§ **TASK OBJECTIVE**: From the entries below, reproduce exactly the line containing "(** A directory", the line containing "Definition vcf_entry (n", and every line in between, with nothing added.

+++ SUPPLIED DATA

(* ===== verification/JobSource.v ===== *)
(** JobSource: the ordered input paths of a run,
    [sorted(glob(f'{args.in_dir}/*.vcf'))] (line 40 of
    [src/scripts/annotate_mp.py], line 38 of [categorize_mp.py]).
    [glob] is CPython's [glob.glob] ([PyGlob]).  When the directory
    part of the pattern has no wildcard, it lists that directory
    ([os.scandir]; an error gives no entries), drops hidden names,
    keeps the names ending in [.vcf] and joins them to the directory
    part ([glob_vcf_literal]); a directory part with wildcards is
    itself a pattern. *)

From stdpp Require Import base list strings sorting gmap.
From Stdlib Require Import ZArith String Ascii.
From S2P Require Import Prelude PyStr PyPath PyGlob.

#[local] Arguments String.append : simpl nomatch.
Local Open Scope string_scope.

Module JobSource.
Import PyStr PyPath PyGlob.

(** [fnmatch.fnmatch(n, '*.vcf')], a name ending in [.vcf]
    ([fnmatch_star_lit]). *)
Definition fnmatch_vcf (n : string) : bool := endswith n ".vcf".

(** The directory part [os.path.split] gives for the pattern. *)
Definition glob_dir (in_dir : string) : string := fst (split (in_dir ++ "/*.vcf")).

(** [glob.glob(f'{in_dir}/*.vcf')]. *)
Definition glob_vcf (fs : FileSystem) (in_dir : string) : list string :=
  glob fs (in_dir ++ "/*.vcf").

(** [sorted(paths)]: Python's sort on [str] is a stable sort for the
    code-point order; any such sort returns the one sorted permutation
    (see [sorted_unique] below), so merge sort stands for it. *)
Definition py_sorted (l : list string) : list string := merge_sort str_le l.

Definition in_vcf_paths (fs : FileSystem) (in_dir : string) : list string :=
  py_sorted (glob_vcf fs in_dir).

(** Directory entries are distinct non-empty names without a separator. *)
Definition wf_fs (fs : FileSystem) : Prop :=
  map_Forall (fun _ ns => NoDup ns /\ Forall name_ok ns) fs.

#[export] Instance wf_fs_dec fs : Decision (wf_fs fs).
Proof. unfold wf_fs, name_ok, entry_name. apply _. Defined.

(** A directory holding the three inputs of the spec's first scenario,
    a hidden VCF and a text file. *)
Definition example_fs : FileSystem :=
  <["in" := ["c.vcf"; ".hidden.vcf"; "a.vcf"; "notes.txt"; "b.vcf"]]> ∅.

(** ** Lemmas *)

Definition vcf_entry (n : string) : bool := negb (is_hidden n) && fnmatch_vcf n.

Lemma fmap_map_string (f : string -> string) l : f <$> l = map f l.
Proof. induction l as [|x l IH]; cbn; [done|]. by rewrite IH. Qed.

Lemma filter_filter_bool {A} (f g : A -> bool) l :
  List.filter f (List.filter g l) = List.filter (fun x => g x && f x) l.
Proof.
  induction l as [|x l IH]; cbn; [done|].
  destruct (g x); cbn; [destruct (f x); cbn; by rewrite IH|done].
Qed.

Lemma has_magic_app a b : has_magic (a ++ b) = has_magic a || has_magic b.
Proof. unfold has_magic. by rewrite list_ascii_of_string_app, existsb_app. Qed.

(** With no wildcard in its directory part, the pattern lists that one
    directory: its visible entries ending in [.vcf], joined to it. *)
Lemma glob_vcf_literal fs in_dir :
  has_magic (glob_dir in_dir) = false ->
  glob_vcf fs in_dir =
  map (join (glob_dir in_dir)) (List.filter vcf_entry (listdir fs (glob_dir in_dir))).
Proof.
  intros Hm. unfold glob_vcf, glob.
  assert (Hnil : String.eqb (in_dir ++ "/*.vcf") "" = false) by (by destruct in_dir).
  rewrite Hnil. cbn [iglob].
  destruct (split_sep_app in_dir "*.vcf" ltac:(reflexivity)) as [Hs Hne].
  change (in_dir ++ "/*.vcf") with (in_dir ++ sep ++ "*.vcf"). rewrite Hs.
  change (fst (split (in_dir ++ sep ++ "*.vcf"))) with (glob_dir in_dir) in Hne |- *.
  assert (Hsv : has_magic (sep ++ "*.vcf") = true) by reflexivity.
  assert (Hv : has_magic "*.vcf" = true) by reflexivity.
  assert (Hh : is_hidden "*.vcf" = false) by reflexivity.
  rewrite has_magic_app, Hsv, orb_true_r. cbn [negb].
  rewrite (proj2 (String.eqb_neq _ _) Hne), Hm, andb_false_r, Hv.
  cbn [mjoin list_join fmap list_fmap]. rewrite app_nil_r.
  unfold glob1, iterdir. rewrite Hh, filter_filter_bool, fmap_map_string. f_equal. apply List.filter_ext.
  intros n. unfold vcf_entry, fnmatch_vcf. f_equal. by apply (fnmatch_star_lit n ".vcf").
Qed.

Lemma glob_vcf_elem fs in_dir p :
  has_magic (glob_dir in_dir) = false ->
  p ∈ glob_vcf fs in_dir <->
  exists n, p = join (glob_dir in_dir) n /\ n ∈ listdir fs (glob_dir in_dir) /\
            is_hidden n = false /\ fnmatch_vcf n = true.
Proof.
  intros Hm. rewrite glob_vcf_literal by done. rewrite list_elem_of_In, in_map_iff.
  setoid_rewrite <- list_elem_of_In.
  setoid_rewrite elem_of_filter_bool. setoid_rewrite andb_true_iff.
  setoid_rewrite negb_true_iff. naive_solver.
Qed.

Lemma listdir_names fs d : wf_fs fs -> NoDup (listdir fs d) /\ Forall name_ok (listdir fs d).
Proof.
  unfold listdir. intros Hwf. destruct (fs !! d) eqn:E; [by eapply Hwf|].
  split; constructor.
Qed.

Lemma listdir_wf fs d : wf_fs fs -> NoDup (listdir fs d) /\ Forall entry_name (listdir fs d).
Proof.
  intros Hwf. destruct (listdir_names fs d Hwf) as [? Hn]. split; [done|].
  eapply Forall_impl; [exact Hn|]. by intros ? [_ ?].
Qed.

(** Whatever the input directory, wildcards included, [glob] yields
    no path twice ([iglob_distinct]). *)
Lemma glob_vcf_NoDup fs in_dir : wf_fs fs -> NoDup (glob_vcf fs in_dir).
Proof.
  intros Hwf. unfold glob_vcf, glob.
  assert (Hnil : String.eqb (in_dir ++ "/*.vcf") "" = false) by (by destruct in_dir).
  rewrite Hnil. apply iglob_distinct; [intros d; apply (listdir_names fs d Hwf)..|].
  change (in_dir ++ "/*.vcf") with (in_dir ++ sep ++ "*.vcf").
  by rewrite basename_sep_app.
Qed.

Lemma py_sorted_Permutation l : py_sorted l ≡ₚ l.
Proof. apply merge_sort_Permutation. Qed.

Lemma py_sorted_StronglySorted l : StronglySorted str_le (py_sorted l).
Proof. apply StronglySorted_merge_sort; apply _. Qed.

(** Every sort for the code-point order returns the same list. *)
Lemma sorted_unique l1 l2 :
  StronglySorted str_le l1 -> StronglySorted str_le l2 -> l1 ≡ₚ l2 -> l1 = l2.
Proof. apply StronglySorted_unique; apply _. Qed.

(** ** Properties of the job source *)

(** C8: on a well-formed file system and for every input directory,
    wildcards included, the input paths are sorted by Python's [str]
    order and contain no duplicate. *)
Theorem in_vcf_paths_sorted_nodup fs in_dir :
  wf_fs fs ->
  StronglySorted str_le (in_vcf_paths fs in_dir) /\ NoDup (in_vcf_paths fs in_dir).
Proof.
  intros Hwf. split; [apply py_sorted_StronglySorted|].
  unfold in_vcf_paths. rewrite py_sorted_Permutation. by apply glob_vcf_NoDup.
Qed.

Example in_vcf_paths_sorted_nodup_witness :
  wf_fs example_fs /\
  in_vcf_paths example_fs "in" = ["in/a.vcf"; "in/b.vcf"; "in/c.vcf"] /\
  NoDup (in_vcf_paths example_fs "in").
Proof.
  assert (Hwf : wf_fs example_fs) by decide_by_eval.
  split; [exact Hwf|]. split; [vm_compute; reflexivity|].
  apply (in_vcf_paths_sorted_nodup example_fs "in" Hwf).
Defined.

(** C9: for an input directory without wildcard characters, a path is
    an input exactly when it is [os.path.join(d, n)] for a visible
    entry [n] of the directory [d] the pattern names whose name ends in
    [.vcf]; its [basename] is that entry. *)
Theorem in_vcf_paths_elem fs in_dir p :
  wf_fs fs -> has_magic (glob_dir in_dir) = false ->
  p ∈ in_vcf_paths fs in_dir <->
  exists n, p = join (glob_dir in_dir) n /\ basename p = n /\
            n ∈ listdir fs (glob_dir in_dir) /\
            is_hidden n = false /\ endswith n ".vcf" = true.
Proof.
  intros Hwf Hm. unfold in_vcf_paths. rewrite py_sorted_Permutation, glob_vcf_elem by done.
  destruct (listdir_wf fs (glob_dir in_dir) Hwf) as [_ Hen].
  rewrite Forall_forall in Hen. split.
  - intros (n & -> & Hn & Hh & Hv). exists n. rewrite basename_join by auto. auto.
  - intros (n & -> & _ & Hn & Hh & Hv). exists n. auto.
Qed.

Example in_vcf_paths_elem_witness :
  wf_fs example_fs /\ "in/b.vcf" ∈ in_vcf_paths example_fs "in".
Proof.
  assert (Hwf : wf_fs example_fs) by decide_by_eval.
  split; [exact Hwf|].
  apply (in_vcf_paths_elem example_fs "in" "in/b.vcf" Hwf eq_refl).
  exists "b.vcf". repeat split; try reflexivity. decide_by_eval.
Defined.

(** C10: for every input directory, wildcards included, the input
    paths depend only on which entries each directory has, not on the
    order [os.scandir] lists them in: [glob] gives the same paths up to
    order ([glob_proper]) and [sorted] puts them in one order. *)
Theorem in_vcf_paths_deterministic fs1 fs2 in_dir :
  fs_equiv fs1 fs2 -> in_vcf_paths fs1 in_dir = in_vcf_paths fs2 in_dir.
Proof.
  intros H. apply sorted_unique; try apply py_sorted_StronglySorted.
  unfold in_vcf_paths, glob_vcf. by rewrite !py_sorted_Permutation, H.
Qed.

(** Two listings of a working directory holding [in] and [out], and of
    [in], in different orders; the pattern [i*] globs [in]. *)
Definition scandir_fs1 : FileSystem :=
  <["" := ["out"; "in"]]> (<["out" := []]> (<["in" := ["b.vcf"; "a.vcf"; "c.txt"]]> ∅)).
Definition scandir_fs2 : FileSystem :=
  <["" := ["in"; "out"]]> (<["out" := []]> (<["in" := ["c.txt"; "a.vcf"; "b.vcf"]]> ∅)).

Example in_vcf_paths_deterministic_witness :
  in_vcf_paths scandir_fs1 "i*" = in_vcf_paths scandir_fs2 "i*" /\
  in_vcf_paths scandir_fs2 "i*" = ["in/a.vcf"; "in/b.vcf"].
Proof.
  split; [apply in_vcf_paths_deterministic; decide_by_eval|vm_compute; reflexivity].
Defined.

(** ** A directory name is a pattern *)

Lemma fnmatch_data1 d : fnmatch d "data[1]" = true -> d = "data1".
Proof.
  unfold fnmatch.
  assert (Ht : translate (String.length "data[1]") (list_ascii_of_string "data[1]") =
               ((PLit <$> list_ascii_of_string "data") ++ [PClass false [("1"%char, "1"%char)]])%list)
    by reflexivity.
  rewrite Ht. intros (c & Hs & Hc)%pmatch_lits_last; [|done].
  cbn in Hc. rewrite orb_false_r in Hc. apply bool_decide_eq_true in Hc.
  assert (c = "1"%char) as -> by (apply N_of_ascii_inj; cbn in Hc |- *; lia).
  by apply list_ascii_of_string_inj.
Qed.

(** [glob.glob('data[1]/*.vcf')]: the directories of the current
    directory [fnmatch] accepts for [data[1]], then the [.vcf] names
    in each. *)
Lemma glob_vcf_data1 fs :
  glob_vcf fs "data[1]" =
  mjoin ((fun d => join d <$> glob1 fs d "*.vcf" false) <$> glob1 fs "" "data[1]" true).
Proof. reflexivity. Qed.

(** C36: the input directory is a [glob] pattern, not a path: with
    [-i 'data[1]'] every input path lies in the directory [data1] (the
    class [[1]] matches the character [1]), whatever the file system;
    the files of a directory literally named [data[1]] are never
    read. *)
Theorem bracket_in_dir_reads_data1 fs p :
  wf_fs fs -> p ∈ in_vcf_paths fs "data[1]" ->
  exists n, p = "data1/" ++ n /\ n ∈ listdir fs "data1".
Proof.
  intros Hwf. unfold in_vcf_paths. rewrite py_sorted_Permutation, glob_vcf_data1.
  intros (l & Hp & Hl)%list_elem_of_join. apply list_elem_of_fmap in Hl as (d & -> & Hd).
  unfold glob1 in Hd. apply elem_of_filter_bool in Hd as [_ Hd%fnmatch_data1]. subst d.
  apply list_elem_of_fmap in Hp as (n & -> & Hn). unfold glob1, iterdir in Hn.
  apply elem_of_filter_bool in Hn as [Hn _]. apply elem_of_filter_bool in Hn as [Hn _].
  exists n. split; [|done].
  destruct (listdir_wf fs "data1" Hwf) as [_ Hen]. rewrite Forall_forall in Hen.
  unfold join. rewrite startswith_entry by auto. reflexivity.
Qed.

(** Both directories exist; [data[1]] holds [a.vcf], [data1] holds
    [b.vcf]. *)
Definition bracket_fs : FileSystem :=
  <["" := ["data[1]"; "data1"]]> (<["data[1]" := ["a.vcf"]]> (<["data1" := ["b.vcf"]]> ∅)).

Example bracket_in_dir_reads_data1_witness :
  wf_fs bracket_fs /\ in_vcf_paths bracket_fs "data[1]" = ["data1/b.vcf"] /\
  exists n, "data1/b.vcf" = "data1/" ++ n /\ n ∈ listdir bracket_fs "data1".
Proof.
  assert (Hwf : wf_fs bracket_fs) by decide_by_eval.
  assert (E : in_vcf_paths bracket_fs "data[1]" = ["data1/b.vcf"]) by (vm_compute; reflexivity).
  split; [exact Hwf|]. split; [exact E|].
  apply (bracket_in_dir_reads_data1 bracket_fs "data1/b.vcf" Hwf). rewrite E. by left.
Defined.

End JobSource.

++++++

§ **TASK SOLUTION**:
(** A directory holding the three inputs of the spec's first scenario,
    a hidden VCF and a text file. *)
Definition example_fs : FileSystem :=
  <["in" := ["c.vcf"; ".hidden.vcf"; "a.vcf"; "notes.txt"; "b.vcf"]]> ∅.

(** ** Lemmas *)

Definition vcf_entry (n : string) : bool := negb (is_hidden n) && fnmatch_vcf n.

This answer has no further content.